The Taranaki Basin is a large complex basin that is located along the west coast of the North Island in New Zealand. The basin covers an area of about 115,000 km2 with most of the area being offshore. The eastern margin of the basin is defined by the large, north-south trending Taranaki Fault. To the northwest and northeast the basin joins the New Caledonia, Reinga and Northland basins although the boundaries are not well defined.
The Taranaki Basin is New Zealand’s premier hydrocarbon basin and the only New Zealand Basin with commercial production to date. The basin has a long history of petroleum exploration dating back more than 100 years. Over two hundred exploration wells have been drilled and have resulted in forty discoveries, eleven of which are offshore. Discoveries in the offshore tend to be larger and include the giant Maui oil, gas and condensate field, large Kupe and Pohokura gas fields and the Tui and Maari oil fields.

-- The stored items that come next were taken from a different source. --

(** The first load and the first store. *)
Lemma first_of_kind nl ne ns vs us (ty : uop_type_t) b : filled nl ne ns vs us -> (b < nl + ne + ns)%nat -> kind_type nl ne b = ty ->
  (forall j, (j < b)%nat -> kind_type nl ne j <> ty) -> find_first (fun u => bool_decide (uop_type (m_uop u) = ty)) us = Some b.
Proof.
  intros [[Hlen Hst] _ _] Hb Hty Hbefore. destruct (lookup_lt_is_Some_2 us b) as [u Hu]; [lia|]. destruct (find_first _ us) as [k|] eqn:Hf.
  - apply find_first_Some in Hf as [(x & Hx & Hbx) Hlt]. apply bool_decide_eq_true in Hbx. rewrite (sg_type _ _ _ _ (Hst k x Hx)) in Hbx. f_equal.
    destruct (lt_eq_lt_dec k b) as [[Hk|Hk]|Hk]; [by destruct (Hbefore k Hk)|done|]. specialize (Hlt b u Hk Hu). apply bool_decide_eq_false in Hlt.
    by rewrite (sg_type _ _ _ _ (Hst b u Hu)) in Hlt.
  - rewrite find_first_None in Hf. specialize (Hf b u Hu). apply bool_decide_eq_false in Hf. by rewrite (sg_type _ _ _ _ (Hst b u Hu)) in Hf.
Qed.

Lemma first_load nl ne ns vs us : filled nl ne ns vs us -> (0 < nl)%nat -> find_first (fun u => isLoad (m_uop u)) us = Some 0%nat.
Proof.
  intros Hf Hnl. apply (first_of_kind nl ne ns vs); [done|lia| |lia]. unfold kind_type. by rewrite (bool_decide_true (_ < nl)%nat) by lia.
Qed.

Lemma first_store nl ne ns vs us : filled nl ne ns vs us -> (0 < ns)%nat -> find_first (fun u => isStore (m_uop u)) us = Some (nl + ne)%nat.
Proof.
  intros Hf Hns. apply (first_of_kind nl ne ns vs); [done|lia| |]; unfold kind_type.
  - by rewrite (bool_decide_false (_ < nl)%nat), (bool_decide_false (_ < nl + ne)%nat) by lia.
  - intros j Hj. by repeat case_bool_decide.
Qed.

Lemma count_uops_type nl ne ns vs us ty : filled nl ne ns vs us ->
  count_uops (fun u => bool_decide (uop_type (m_uop u) = ty)) us = count_type ty vs.
Proof.
  intros Hf. rewrite <- (fl_uops _ _ _ _ _ _ _ _ Hf). unfold count_uops, count_type. clear. induction us as [|u us IH]; [done|].
  cbn [map]. rewrite !filter_cons. destruct (decide (uop_type (m_uop u) = ty)) as [Ht|Ht].
  - rewrite decide_True by (by apply bool_decide_eq_true). cbn [length]. by rewrite IH.
  - rewrite decide_False by (by rewrite bool_decide_eq_true). done.
Qed.

Lemma perf_fetch_ok nl ne ns d vs us s : core_ok s -> filled nl ne ns vs us -> none_squashed us ->
  exists us' s', fetch pc d us s = Ok (us', s') /\ same_core s s' /\ filled nl ne ns vs us' /\ none_squashed us'.
Proof.
  intros Hs Hfl Hno. unfold fetch. destruct us as [|u us]; [by exists [], s; split_and!; [|apply same_refl|..]|].
  destruct (_ && _ && _); [|by exists (u :: us), s; split_and!; [|apply same_refl|..]].
  destruct (read_instruction_ok (eip d) (getSize (instruction_ d)) (elapsed s) (memory (rob_timer s)) (core_mem s Hs)) as (l & w & m & -> & Hl & Hw & Hm).
  cbn [rbind]. destruct Hpc. rewrite (ck_period s Hs). destruct (rounded_ok cfg P L pk_config0 l Hl) as (c & -> & Hc). cbn [rbind].
  eexists _, _. split; [done|]. split; [by apply same_mem|]. pose proof (co_latency _ _ _ pk_config0). pose proof (co_small _ _ _ pk_config0) as (HL & _). split.
  - apply (filled_change P L max_bypass nl ne ns vs (u :: us)); [done|done|]. intros [|i] v' Hv'; [|by exists v']. injection Hv' as <-.
    exists u. split_and!; [done|done|by intros []|]. intros [[] ? ? ? ? ?]. split; try done. split; try done. cbn. rewrite u32_small by lia.
    split; [lia|by apply valid_where].
  - intros [|i] v' Hv'; [injection Hv' as <-; by apply (Hno 0%nat u)|by apply (Hno (S i))].
Qed.

Lemma access_infos_ok i infos : forall s, core_ok s -> Forall info_ok infos ->
  exists infos' s', access_infos i infos s = Ok (infos', s') /\ same_core s s' /\ Forall info_ok infos' /\ map dir infos' = map dir infos /\
    forall x, touched x infos' = touched x infos.
Proof.
  induction infos as [|x infos IH]; intros s Hs Hall; cbn [access_infos]; [by exists [], s; split_and!; [|apply same_refl|..]|].
  apply Forall_cons in Hall as [Hx Hall].
  match goal with |- context [rbind (if ?b then ?e1 else ?e2) _] => set (step := if b then e1 else e2) end.
  assert (exists l w s1, step = Ok (mkInfo (executed x) (dir x) (addr x) (size x) l w, s1) /\ same_core s s1 /\
    0 <= l <= max_latency /\ HitWhereIsValid w = true) as (l & w & s1 & -> & Hs1 & Hl & Hw).
  { subst step. destruct (_ && _).
    - match goal with |- context [accessMemory_ ?op ?a ?sz ?e ?t ?m] =>
        destruct (access_memory_ok op a sz e t m (core_mem s Hs)) as (l & w & m' & -> & Hl & Hw & Hm) end.
      cbn [rbind]. eexists _, _, _. split_and!; [done|by apply same_mem|lia..|done].
    - eexists _, _, _. split_and!; [done|by apply same_refl| | |done]; rewrite (ck_period s Hs); destruct Hpc; pose proof (co_period _ _ _ pk_config0); lia. }
  cbn [rbind]. destruct (IH s1) as (infos' & s' & -> & Hs' & Hall' & Hd & Ht); [apply Hs1|done|]. cbn [rbind].
  eexists _, s'. split_and!; [done|by apply (same_trans s s1)| |cbn [map dir]; by rewrite Hd|].
  - apply Forall_cons. split; [|done]. destruct Hx. by split.
  - intros y. rewrite !touched_cons, Ht. done.
Qed.

(** * Branches *)
Lemma branch_cost_ok d s : core_ok s -> exists w c s', branch_cost pc d s = Ok (w, c, s') /\ same_core s s'.
Proof.
  intros Hs. unfold branch_cost, getBranchCost, accessBranchPredictor. pose proof (ck_bp s Hs) as Hb. destruct (m_bp s) as [b|] eqn:Hbp.
  - destruct (bp_access_ok b (eip d) (taken d) (target d) Hb) as (r & b1 & b2 & -> & Hu & Hwf & _). cbn [rbind]. rewrite Hu. cbn [rbind].
    eexists _, _, _. split; [done|]. destruct Hs. by split.
  - cbn [rbind]. eexists _, _, _. split; [done|]. destruct Hs. by split.
Qed.

Lemma batch_branch w t g us : forall pre i u, batch_from P L pre us -> us !! i = Some u -> batch_from P L pre (<[i := set_branch w t g u]> us).
Proof.
  induction us as [|v us IH]; intros pre [|i] u Hb Hu; try done.
  - injection Hu as ->. cbn [insert list_insert batch_from] in *. change (squashed (set_branch w t g u)) with (squashed u).
    destruct (squashed u); [done|]. destruct Hb as [Hf Hb]. split; [|done]. destruct Hf as [[] ? ? ? ? ? ? ? ?]. by split; [split|..].
  - change (<[S i := set_branch w t g u]> (v :: us)) with (v :: <[i := set_branch w t g u]> us). cbn [batch_from] in *.
    destruct (squashed v); [by apply IH|]. destruct Hb. split; [done|by apply IH].
Qed.

Lemma resolve_ok d ins vs us sq s : ins_ok d ins vs -> core_ok s -> batch_ok P L us -> map m_uop us = vs -> marked sq us ->
  exists us' c s', resolve_branch pc d us s = Ok (us', c, s') /\ batch_ok P L us' /\ map m_uop us' = vs /\ marked sq us' /\ same_core s s'.
Proof.
  intros Hi Hs Hb Hm Hmk. unfold resolve_branch. destruct (bool_decide _) eqn:Hty.
  - apply bool_decide_eq_true in Hty. destruct (io_branch _ _ _ Hi Hty) as [Hne Hbr]. destruct (branch_cost_ok d s Hs) as (w & c & s' & -> & Hs').
    cbn [rbind]. destruct (ins_decoded d ins vs Hi) as [Hlen Hd].
    destruct (lookup_lt_is_Some_2 vs (load_count ins)) as [v Hv]; [lia|].
    destruct (decoded_kinds _ _ _ _ _ _ (Hd _ _ Hv)) as (_ & HE & _). assert (isExecute v = true) as Hex by (apply HE; lia).
    destruct (find_last _ us) as [k|] eqn:Hk.
    2:{ rewrite find_last_None in Hk. rewrite <- Hm, list_lookup_fmap in Hv. apply fmap_Some in Hv as (x & Hx & ->). specialize (Hk _ x Hx). congruence. }
    apply find_last_Some in Hk as [(x & Hx & Hexx) _]. cbn [of_option rbind]. unfold aget. rewrite Hx. cbn [of_option rbind].
    rewrite (proj1 (Forall_forall _ _) Hbr (m_uop x)); [|rewrite <- Hm; apply list_elem_of_fmap; exists x; split; [done|by eapply list_elem_of_lookup_2]|done].
    cbn [rguard]. eexists _, _, _. split; [done|]. split_and!; [by apply batch_branch| | |done].
    + rewrite <- Hm. rewrite list_fmap_insert. apply list_insert_id. by rewrite list_lookup_fmap, Hx.
    + intros j y [(<- & <- & _)|[_ Hy]]%list_lookup_insert_Some; [exact (Hmk k x Hx)|by apply Hmk].
  - unfold getCost. destruct (is_branch d).
    + destruct (branch_cost_ok d s Hs) as (w & c & s' & -> & Hs'). cbn [rbind]. by eexists _, _, _.
    + unfold instruction_cost. pose proof (io_type _ _ _ Hi) as Hp. unfold isPseudo in *.
      destruct (getType (instruction_ d)); try done; eexists _, _, _; (split; [done|]); split_and!; try done; by apply same_refl.
Qed.

(** All that happens before the buffer. *)
Lemma prepare_ok d ins vs s : ins_ok d ins vs -> core_ok s ->
  exists us c s', prepare pc d s = Ok (us, c, s') /\ same_core s s' /\ batch_ok P L us /\ kept_uops us = entering d /\
    length us = length vs /\ (0 < length us)%nat.
Proof.
  intros Hi Hs. unfold prepare. rewrite (io_uops _ _ _ Hi). change (default [] (Some vs)) with vs. destruct (created_ok d ins vs Hi) as (us0 & -> & Hf0 & Hn0 & Hpos). cbn [rbind].
  set (nl := load_count ins) in *. set (ne := exec_count ins) in *. set (ns := store_count ins) in *.
  pose proof (first_load nl ne ns vs us0 Hf0) as Hlb. pose proof (first_store nl ne ns vs us0 Hf0) as Hsb.
  pose proof (count_uops_type nl ne ns vs us0) as Hcount.
  destruct (ins_decoded d ins vs Hi) as [Hlen Hd]. pose proof Hi as [].
  destruct (count_kinds ins nl ne ns vs Hlen Hd) as (Hcl & Hce & Hcs). 
  rewrite (Hcount UOP_LOAD Hf0 : count_uops (fun u => isLoad (m_uop u)) us0 = _), (Hcount UOP_STORE Hf0 : count_uops (fun u => isStore (m_uop u)) us0 = _).
  destruct (perf_fetch_ok nl ne ns d vs us0 s Hs Hf0 Hn0) as (us1 & s1 & -> & Hs1 & Hf1 & Hn1). cbn [rbind].
  match goal with |- context [rbind (if m_issue_memops pc then ?e1 else ?e2) _] => set (step := if m_issue_memops pc then e1 else e2) end.
  assert (exists infos s2, step = Ok (infos, s2) /\ same_core s1 s2 /\ Forall info_ok infos /\ map dir infos = accesses (getOperands (instruction_ d)) /\
    forall x, touched x infos = touched x (memory_info d)) as (infos & s2 & -> & Hs2 & Hin & Hdirs & Htouch).
  { subst step. destruct (m_issue_memops pc).
    - destruct (access_infos_ok (instruction_ d) (memory_info d) s1) as (infos & s2 & -> & Hs2 & Hall & Hdir & Ht); [apply Hs1|done|].
      exists infos, s2. split_and!; try done. by rewrite Hdir.
    - exists (memory_info d), s1. split_and!; try done. apply same_refl, Hs1. }
  cbn [rbind]. rewrite (ck_period s2 (sc_core _ _ Hs2)). destruct Hpc as [Hcfg Hroom _].
  destruct (fill_operands_ok cfg P L max_bypass Hcfg Hroom nl ne ns vs (touched READ (memory_info d)) (touched WRITE (memory_info d)) _ _ Hlb Hsb io_reads0 io_writes0
    (getOperands (instruction_ d)) infos (mkFilling us1 0 0 [] [] false)) as (f & -> & Hf); [|done|done|].
  { split; try done; cbn; try by rewrite Htouch. intros i u Hu. rewrite (Hn1 i u Hu). unfold squashed_at, again_at. by repeat case_bool_decide. }
  cbn [rbind]. pose proof (co_dispatch _ _ _ Hcfg). destruct (settled_ok P L max_bypass nl ne ns vs _ _ f Hf io_independent0) as (us2 & -> & Hb2 & Hm2 & Hk2); [lia|]. cbn [rbind].
  destruct Hf as [_ Hfr Hfw Hr Hw _ _]. rewrite app_nil_r in Hfr, Hfw.
  unfold rguard. rewrite <- Hr, <- Hw, Hfr, Hfw, io_reads0, io_writes0, Hcl, Hcs. rewrite !bool_decide_true by done.
  destruct (resolve_ok d ins vs us2 (squashed_at nl ne (touched READ (memory_info d)) (touched WRITE (memory_info d))) s2 Hi) as (us & c & s3 & -> & Hb & Hm & Hk & Hs3); [apply Hs2|done..|].
  exists us, c, s3. split_and!; [done|eapply same_trans; [exact Hs1|]; by eapply same_trans|done| | |].
  - rewrite (kept_marked (squashed_at nl ne (touched READ (memory_info d)) (touched WRITE (memory_info d))) us 0 Hk), Hm.
    unfold entering. rewrite io_uops0. change (default [] (Some vs)) with vs. by rewrite Hcl, Hce.
  - by rewrite <- Hm, length_map.
  - rewrite <- (length_map m_uop us), Hm, <- (fl_uops _ _ _ _ _ _ _ _ Hf0), length_map. done.
Qed.

(** * An instruction *)

(** The elapsed time of the core follows the clock of the buffer, but the time of
    every instruction is rounded to cycles. *)
Definition rounding : Z := P / 2 + 1.
Definition drift (k : Z) s : Prop := 0 <= elapsed s /\ Z.abs (elapsed s - time (rob_timer s)) <= k * rounding.

Lemma rounds_to t : 0 <= t -> t + rounding < 2 ^ 64 -> exists c, divideRounded t P = Ok c /\ 0 <= c /\ t - rounding <= P * c <= t + rounding.
Proof.
  intros Ht Hmax. destruct Hpc. pose proof (co_period _ _ _ pk_config0) as HP. unfold rounding in *.
  assert (0 <= P / 2) by (apply Z.div_pos; lia). pose proof (Z.div_mod P 2 ltac:(lia)). pose proof (Z.mod_pos_bound P 2 ltac:(lia)).
  unfold divideRounded, udiv. rewrite (proj2 (Z.eqb_neq P 0)) by lia. unfold rguard. cbn [negb rbind]. rewrite u64_small by lia.
  pose proof (Z.div_mod (t + (P / 2 + 1)) P ltac:(lia)). pose proof (Z.mod_pos_bound (t + (P / 2 + 1)) P ltac:(lia)).
  assert (0 <= (t + (P / 2 + 1)) / P) by (apply Z.div_pos; lia). eexists. split; [done|]. lia.
Qed.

The Taranaki Basin was formed in the Late Cretaceous due to rifting associated with the breakup of Gondwana and the separation of New Zealand and Australia. This extension created a series of half-graben depocentres that were progressively filled with non-marine syn-rift strata followed by later marine transgression. The basin was part of a large passive margin setting during the Paleocene and Eocene that culminated in maximum marine transgression in the Oligocene with widespread limestone deposition. Tectonic compression and major uplift occurred in the Miocene and parts of the Taranaki Basin were inverted. The Pliocene to Recent has featured rapid progradation of the shelf and the development of thick clinoforms.
The main source rocks in the Taranaki Basin are Late Cretaceous to Paleocene-aged coals and coaly shales. These source rocks are buried unevenly across the basin and produce oil, gas and condensate depending on their depth of burial and thermal maturity. Reservoir and seal units are present throughout the Late Cretaceous to Miocene section and stacked pay intervals are common.